When YouTuber Riyadh K shared his coming out tale with the world, it came as a shock to viewers.
But it wasn’t shocking because Riyadh is gay — it was that his father had a confession of his own: The night he found out about his son’s sexuality, he had thought about taking his own life.
“It was stupid, ” his father says through tears.
Camera rolling, Riyadh espouses him, and goes on to tell his audience of over 300,000 subscribers about the unbelievable journey his family had been on since that night years ago.
Because despite the initial shock and despite their conservative backgrounds, his mothers have gone on to lead pride parades, fulfill their son’s boyfriends, and celebrate his community. They love their son unconditionally.
“I’ve never seen a turnaround in two parents as I’ve seen in these two, ” Riyadh tells his audience. “If we can go from where we were, to where we are now … you can too.”
While most people wouldn’t dream of posting a video like this, it was natural for Riyadh, who knew just how impactful these videos could be.
After all, he had relied on the community of LGBTQ+ YouTubers to find self-acceptance for himself. “YouTube was a safe haven for me at a time when I felt alone, lost and unsure of who I was, ” he said in a press statement.

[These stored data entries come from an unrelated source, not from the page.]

(** * Matter session library: a shallow embedding and its verified properties

    The development follows the JavaScript sources

      - [src/utils/request.js]  the Request Client ([request.get/post/put/del],
        [addAuthHeader], [handleResponse]);
      - [src/index.js]          the Session Facade (class [Matter]).

    JavaScript values are embedded as the inductive type [value]; the
    operations of the language the sources rely on (truthiness, property
    access, loose equality, string conversion, [JSON.parse]) and the few
    lodash helpers they import are written out below, before the model of
    the two source files. *)

From Stdlib Require Import ZArith Ascii String List Bool Lia DecimalString.
From stdpp Require Import base option list strings gmap.

Local Open Scope Z_scope.

(** ** JavaScript values *)

(** A number [VNum m e] stands for the decimal [m * 10^e]: every numeric
    literal of JSON and every integer constant of the sources has this form.
    IEEE rounding, [NaN] and the infinities are outside the model. Objects
    keep their fields in insertion order. *)
#[warnings="-register-all"]
Inductive value : Type :=
| VUndefined
| VNull
| VBool (b : bool)
| VNum (m e : Z)
| VStr (s : string)
| VArr (items : list value)
| VObj (fields : list (string * value)).

(** Outcome of evaluating an expression or a function body: a result, or
    a thrown exception. *)
Inductive completion (A : Type) : Type :=
| Normal (a : A)
| Throw (e : value).
Arguments Normal {A} a.
Arguments Throw {A} e.

#[global] Instance completion_ret : MRet completion := @Normal.
#[global] Instance completion_bind : MBind completion :=
  fun A B f c => match c with Normal a => f a | Throw e => Throw e end.

Definition TypeError (message : string) : value :=
  VObj [("name", VStr "TypeError"); ("message", VStr message)].

(** *** Numbers *)

Fixpoint strip10 (fuel : nat) (m e : Z) : Z * Z :=
  match fuel with
  | O => (m, e)
  | S fuel' =>
      if (m =? 0) then (0, 0)
      else if (m mod 10 =? 0) then strip10 fuel' (m / 10) (e + 1)
      else (m, e)
  end.

(** Canonical form: the mantissa of a non-zero number is not a multiple of
    ten, and zero is [(0, 0)]. *)
Definition normalize (m e : Z) : Z * Z :=
  strip10 (S (Z.to_nat (Z.log2 (Z.abs m)))) m e.

Definition num (n : Z) : value :=
  let '(m, e) := normalize n 0 in VNum m e.

Definition number_eqb (a b : Z * Z) : bool :=
  let '(m1, e1) := normalize (fst a) (snd a) in
  let '(m2, e2) := normalize (fst b) (snd b) in
  (m1 =? m2) && (e1 =? e2).

Definition digits_of_Z (n : Z) : string :=
  match n with
  | Zpos p => NilEmpty.string_of_uint (Pos.to_uint p)
  | _ => "0"
  end.

Fixpoint zeros (n : nat) : string :=
  match n with O => "" | S n' => String "0" (zeros n') end.

(** [Number::toString] (radix 10) on the canonical digits [ds] of the
    mantissa, [k] their count and [n = k + e] the position of the point. *)
Definition number_to_string (m0 e0 : Z) : string :=
  let '(m, e) := normalize m0 e0 in
  if m =? 0 then "0" else
  let sign := if m <? 0 then "-" else "" in
  let ds := digits_of_Z (Z.abs m) in
  let k := Z.of_nat (String.length ds) in
  let n := k + e in
  sign +:+
  (if (k <=? n) && (n <=? 21) then ds +:+ zeros (Z.to_nat (n - k))
   else if (0 <? n) && (n <=? 21) then
     substring 0 (Z.to_nat n) ds +:+ "." +:+
     substring (Z.to_nat n) (Z.to_nat (k - n)) ds
   else if (-6 <? n) && (n <=? 0) then "0." +:+ zeros (Z.to_nat (- n)) +:+ ds
   else
     let x := n - 1 in
     let es := (if x <? 0 then "-" else "+") +:+ digits_of_Z (Z.abs x) in
     if k =? 1 then ds +:+ "e" +:+ es
     else substring 0 1 ds +:+ "." +:+ substring 1 (Z.to_nat (k - 1)) ds
          +:+ "e" +:+ es).

(** *** Strings *)

Fixpoint join (sep : string) (parts : list string) : string :=
  match parts with
  | [] => ""
  | [p] => p
  | p :: rest => p +:+ sep +:+ join sep rest
  end.

(** [ToString]: arrays join their elements with commas ([null] and
    [undefined] elements print as the empty string), plain objects print
    as ["[object Object]"]. *)
Fixpoint ToString (v : value) : string :=
  match v with
  | VUndefined => "undefined"
  | VNull => "null"
  | VBool true => "true"
  | VBool false => "false"
  | VNum m e => number_to_string m e
  | VStr s => s
  | VArr items =>
      join ","
        ((fix elems (l : list value) : list string :=
            match l with
            | [] => []
            | x :: l' =>
                match x with
                | VUndefined | VNull => ""
                | _ => ToString x
                end :: elems l'
            end) items)
  | VObj _ => "[object Object]"
  end.

(** [s.split(sep)] for a one-character separator: always at least one
    piece. *)
Fixpoint split (sep : ascii) (s : string) : list string :=
  match s with
  | EmptyString => [EmptyString]
  | String c s' =>
      if Ascii.eqb c sep then EmptyString :: split sep s'
      else
        match split sep s' with
        | piece :: pieces => String c piece :: pieces
        | [] => [String c EmptyString]
        end
  end.

(** [s.indexOf(c) !== -1] *)
Fixpoint contains_char (c : ascii) (s : string) : bool :=
  match s with
  | EmptyString => false
  | String c' s' => Ascii.eqb c' c || contains_char c s'
  end.

(** *** Decimal literals *)

Definition code (c : ascii) : Z := Z.of_N (N_of_ascii c).

Definition is_digit (c : ascii) : bool := (48 <=? code c) && (code c <=? 57).

Definition is_whitespace (c : ascii) : bool :=
  (code c =? 9) || (code c =? 10) || (code c =? 13) || (code c =? 32).

Fixpoint span_digits (cs : list ascii) : list ascii * list ascii :=
  match cs with
  | c :: cs' =>
      if is_digit c then
        let '(ds, rest) := span_digits cs' in (c :: ds, rest)
      else ([], cs)
  | [] => ([], [])
  end.

Definition digits_val (ds : list ascii) : Z :=
  fold_left (fun acc c => acc * 10 + (code c - 48)) ds 0.

(** Optional exponent part [e|E [+|-] digits]: its value and the rest of
    the input; [(0, cs)] when [cs] does not start with a complete one. *)
Definition scan_exponent (cs : list ascii) : Z * list ascii :=
  match cs with
  | c :: cs1 =>
      if (code c =? 101) || (code c =? 69) then
        let '(sgn, cs2) :=
          match cs1 with
          | s :: r =>
              if code s =? 43 then (1, r)
              else if code s =? 45 then (-1, r)
              else (1, cs1)
          | [] => (1, cs1)
          end in
        let '(ds, rest) := span_digits cs2 in
        match ds with
        | [] => (0, cs)
        | _ => (sgn * digits_val ds, rest)
        end
      else (0, cs)
  | [] => (0, cs)
  end.

Fixpoint drop_whitespace (cs : list ascii) : list ascii :=
  match cs with
  | c :: cs' => if is_whitespace c then drop_whitespace cs' else cs
  | [] => []
  end.

Definition trim (cs : list ascii) : list ascii :=
  rev (drop_whitespace (rev (drop_whitespace cs))).

Definition is_hex_digit (c : ascii) : bool :=
  is_digit c || ((97 <=? code c) && (code c <=? 102))
             || ((65 <=? code c) && (code c <=? 70)).

Definition hex_val (c : ascii) : Z :=
  if is_digit c then code c - 48
  else if 97 <=? code c then code c - 87
  else code c - 55.

(** Unsigned decimal of [StringToNumber]: [digits [. [digits]] [exp]] or
    [. digits [exp]], to the end of the input. *)
Definition unsigned_decimal (cs : list ascii) : option (Z * Z) :=
  let '(ip, cs1) := span_digits cs in
  let '(fp, cs2) :=
    match cs1 with
    | c :: r => if code c =? 46 then span_digits r else ([], cs1)
    | [] => ([], cs1)
    end in
  match ip, fp with
  | [], [] => None
  | _, _ =>
      let '(x, cs3) := scan_exponent cs2 in
      match cs3 with
      | [] => Some (normalize (digits_val (ip ++ fp))
                              (x - Z.of_nat (length fp)))
      | _ => None
      end
  end.

(** [ToNumber] on a string; [None] stands for [NaN] (and for [Infinity],
    which compares unequal to every finite number as [NaN] does). *)
Definition string_to_number (s : string) : option (Z * Z) :=
  match trim (list_ascii_of_string s) with
  | [] => Some (0, 0)
  | c :: r =>
      match r with
      | x :: h :: hs =>
          if (code c =? 48) && ((code x =? 120) || (code x =? 88)) then
            if forallb is_hex_digit (h :: hs) then
              Some (normalize
                      (fold_left (fun acc d => acc * 16 + hex_val d) (h :: hs) 0)
                      0)
            else None
          else if code c =? 43 then unsigned_decimal r
          else if code c =? 45 then
            '(m, e) ← unsigned_decimal r; Some (- m, e)
          else unsigned_decimal (c :: r)
      | _ =>
          if code c =? 43 then unsigned_decimal r
          else if code c =? 45 then
            '(m, e) ← unsigned_decimal r; Some (- m, e)
          else unsigned_decimal (c :: r)
      end
  end.

(** *** Truthiness, properties, equality *)

Definition truthy (v : value) : bool :=
  match v with
  | VUndefined | VNull => false
  | VBool b => b
  | VNum m _ => negb (m =? 0)
  | VStr s => negb (String.eqb s "")
  | VArr _ | VObj _ => true
  end.

Fixpoint lookup_field (k : string) (fields : list (string * value))
  : option value :=
  match fields with
  | [] => None
  | (k', v) :: rest => if String.eqb k k' then Some v else lookup_field k rest
  end.

(** An array index written as a property key: ["0"], ["1"], ["12"], ... *)
Definition index_of_key (k : string) : option nat :=
  let cs := list_ascii_of_string k in
  match cs with
  | [] => None
  | c :: r =>
      if forallb is_digit cs
         && (negb (code c =? 48) || match r with [] => true | _ => false end)
      then Some (Z.to_nat (digits_val cs))
      else None
  end.

(** Own properties. Inherited (prototype) properties are not modelled:
    none of the keys the sources read is one. *)
Definition own_property (v : value) (k : string) : option value :=
  match v with
  | VObj fields => lookup_field k fields
  | VArr items =>
      if String.eqb k "length" then Some (num (Z.of_nat (length items)))
      else i ← index_of_key k; items !! i
  | VStr s =>
      if String.eqb k "length" then Some (num (Z.of_nat (String.length s)))
      else i ← index_of_key k; c ← String.get i s; Some (VStr (String c ""))
  | _ => None
  end.

(** [object[key]] and [object.key]: reading a property of [undefined] or
    [null] throws. *)
Definition get (object : value) (key : string) : completion value :=
  match object with
  | VUndefined | VNull =>
      Throw (TypeError ("Cannot read property '" +:+ key +:+ "' of " +:+ ToString object))
  | _ => Normal (default VUndefined (own_property object key))
  end.

(** [x == n] for a number [n]. *)
Definition loose_eq_num (x : value) (n : Z) : bool :=
  match x with
  | VUndefined | VNull => false
  | VNum m e => number_eqb (m, e) (n, 0)
  | VBool b => number_eqb ((if b then 1 else 0), 0) (n, 0)
  | VStr s =>
      match string_to_number s with
      | Some x => number_eqb x (n, 0)
      | None => false
      end
  | VArr _ | VObj _ =>
      match string_to_number (ToString x) with
      | Some x => number_eqb x (n, 0)
      | None => false
      end
  end.

(** [s == x] for a string [s]. *)
Definition loose_eq_str (s : string) (x : value) : bool :=
  match x with
  | VUndefined | VNull => false
  | VStr t => String.eqb s t
  | VNum m e =>
      match string_to_number s with
      | Some y => number_eqb y (m, e)
      | None => false
      end
  | VBool b =>
      match string_to_number s with
      | Some y => number_eqb y ((if b then 1 else 0), 0)
      | None => false
      end
  | VArr _ | VObj _ => String.eqb s (ToString x)
  end.

(** [x === ''] *)
Definition is_empty_string (x : value) : bool :=
  match x with VStr s => String.eqb s "" | _ => false end.

(** [a || b] *)
Definition or_else (a b : value) : value := if truthy a then a else b.

(** ** lodash helpers imported by [index.js] *)

Definition isString (v : value) : bool :=
  match v with VStr _ => true | _ => false end.

Definition isArray (v : value) : bool :=
  match v with VArr _ => true | _ => false end.

(** [_.isObject]: the language type Object, arrays included. *)
Definition isObject (v : value) : bool :=
  match v with VArr _ | VObj _ => true | _ => false end.

(** [_.has(object, key)]: an own property, [false] on [null]/[undefined]. *)
Definition has (object : value) (key : string) : bool :=
  bool_decide (is_Some (own_property object key)).

(** The elements a lodash collection function visits. *)
Definition elements (collection : value) : list value :=
  match collection with
  | VArr items => items
  | VObj fields => snd <$> fields
  | VStr s => (fun c => VStr (String c "")) <$> list_ascii_of_string s
  | _ => []
  end.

And today, his video has been viewed over 5 million times. Not merely that, but there are over 13,000 commentaries on Riyadh’s video, many from parents and fag youth alike, deeply grateful for his family’s honesty.
For content inventors like Riyadh, YouTube is more than only a platform — it’s an important opportunity to make an impact .
“It was on YouTube that I became an ‘accidental activist, ‘” he told. “I received my people and I received special purposes on this incredible platform.”
He continued, “Using YouTube to engage a global audience on issues that matter to me and my community has become my primary focus and passion in life.”
That’s why this year, Riyadh has joined forces with 47 other inventors around the world as part of YouTube’s Creator for Change program.
It’s a global initiative for YouTubers looking to promote awareness and empathy for diverse communities as well as the social issues that impact them most .
Creators from countries as far away as Indonesia, Israel, and Turkey have joined him in the Inventors for Change program. Among them are Omar Farooq from Bahrain, whose weekly series “Omar Tries” features Omar investigating different professions and experiences to better understand people and cultures around the world.
“Seeing life through the eyes of others is the way to tolerance and acceptance, ” told Farooq . “This[ can] defeat any form of hate.”
There’s also Victoria Volkova, a creator in Mexico City who documented her gender transition in an effort to promote adoption and awareness for the transgender community, especially women.
“The Creators for Change program means an opportunity for all those communities that feel like an outcast or that they don’t belong to have a voice, ” she told. “I can try to give power to these communities and[ let] them know that they matter.”
Another creator is Jouelzy, who created the #SmartBrownGirl movement to empower women of color and create a safe space for them to push back against the norms that harm them. “Cultural education is needed, ” she told, “both in that you learn about others, but also that you learn about your own ancestors and the narratives that connect us all.”
With the help of YouTube’s Creators for Change program — which includes boot camps, video production help, and mentorship — creators like Riyadh, Farooq, Jouelzy, and Volkova will be empowered to do even more for their communities.
With a combined 26 million subscribers between them, this year’s Inventors for Change could have a huge, global impact.
That’s also why they hope to inspire others to raise their voices and make a difference too.
“The more we talk with and understand one another, the better we can come to an understanding of how to make this world better for the next generation, ” YouTuber and Creator for Change ambassador Jazza John told. That’s why he uses his platform to educate audiences about lesbian rights, technology, racism, and more.
While starting a dialogue might seem simple, inventors like Riyadh know that it’s at the core of changing hearts and intellects.
“The moment we start sharing narratives is when we begin to empathize with one another, and destroy the barrier between’ us’ and’ them’ that we never knew was there, ” he said.
“The more we normalize the’ other’” he added, “the faster we can learn to accept and love what we are not.”